In the records below, some lines hold the word "parsing". Copy each of those lines.

BEGIN DATA PROVIDED

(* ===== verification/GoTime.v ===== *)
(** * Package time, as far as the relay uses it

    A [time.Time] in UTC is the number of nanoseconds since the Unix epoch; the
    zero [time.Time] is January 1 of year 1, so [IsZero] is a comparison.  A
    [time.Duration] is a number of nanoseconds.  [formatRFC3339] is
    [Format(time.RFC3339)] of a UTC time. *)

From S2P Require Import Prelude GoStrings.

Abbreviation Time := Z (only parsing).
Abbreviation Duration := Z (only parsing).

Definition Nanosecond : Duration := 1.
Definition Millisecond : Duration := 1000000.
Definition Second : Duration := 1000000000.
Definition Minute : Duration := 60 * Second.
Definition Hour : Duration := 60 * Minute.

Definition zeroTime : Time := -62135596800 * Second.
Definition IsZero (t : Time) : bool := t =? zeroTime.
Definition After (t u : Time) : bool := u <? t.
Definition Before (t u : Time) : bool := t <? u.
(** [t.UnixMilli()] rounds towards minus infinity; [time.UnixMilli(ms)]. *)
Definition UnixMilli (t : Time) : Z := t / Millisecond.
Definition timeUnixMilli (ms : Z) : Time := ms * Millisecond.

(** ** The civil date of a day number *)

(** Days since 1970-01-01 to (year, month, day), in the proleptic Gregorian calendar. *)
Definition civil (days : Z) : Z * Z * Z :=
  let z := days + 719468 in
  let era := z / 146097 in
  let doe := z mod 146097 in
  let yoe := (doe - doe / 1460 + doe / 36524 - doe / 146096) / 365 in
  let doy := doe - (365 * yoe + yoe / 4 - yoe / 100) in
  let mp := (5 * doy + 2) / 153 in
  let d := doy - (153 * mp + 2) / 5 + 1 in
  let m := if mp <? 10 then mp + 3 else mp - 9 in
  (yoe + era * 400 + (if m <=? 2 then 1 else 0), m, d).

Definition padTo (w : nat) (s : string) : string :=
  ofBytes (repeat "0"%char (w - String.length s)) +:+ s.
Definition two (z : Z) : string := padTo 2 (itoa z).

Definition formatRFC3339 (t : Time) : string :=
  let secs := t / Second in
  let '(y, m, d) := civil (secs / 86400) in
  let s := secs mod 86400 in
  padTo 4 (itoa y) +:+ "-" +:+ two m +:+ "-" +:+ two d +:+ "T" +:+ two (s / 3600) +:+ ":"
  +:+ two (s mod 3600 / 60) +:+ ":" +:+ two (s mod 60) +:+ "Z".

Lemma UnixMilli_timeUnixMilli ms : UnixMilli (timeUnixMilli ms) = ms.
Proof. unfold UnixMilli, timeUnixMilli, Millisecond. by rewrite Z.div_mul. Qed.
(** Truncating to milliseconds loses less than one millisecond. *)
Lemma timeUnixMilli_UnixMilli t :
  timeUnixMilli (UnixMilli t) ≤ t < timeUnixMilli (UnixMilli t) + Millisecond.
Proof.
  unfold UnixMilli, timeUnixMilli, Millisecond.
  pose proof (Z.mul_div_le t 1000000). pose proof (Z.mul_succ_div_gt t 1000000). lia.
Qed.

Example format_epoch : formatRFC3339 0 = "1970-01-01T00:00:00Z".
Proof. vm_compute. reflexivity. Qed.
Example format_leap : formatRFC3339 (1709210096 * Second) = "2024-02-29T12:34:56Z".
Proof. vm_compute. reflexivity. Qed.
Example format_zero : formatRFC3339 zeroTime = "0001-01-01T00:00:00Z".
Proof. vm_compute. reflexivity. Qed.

END DATA PROVIDED

→ **THE COMPLETED TASK**
Abbreviation Time := Z (only parsing).
Abbreviation Duration := Z (only parsing).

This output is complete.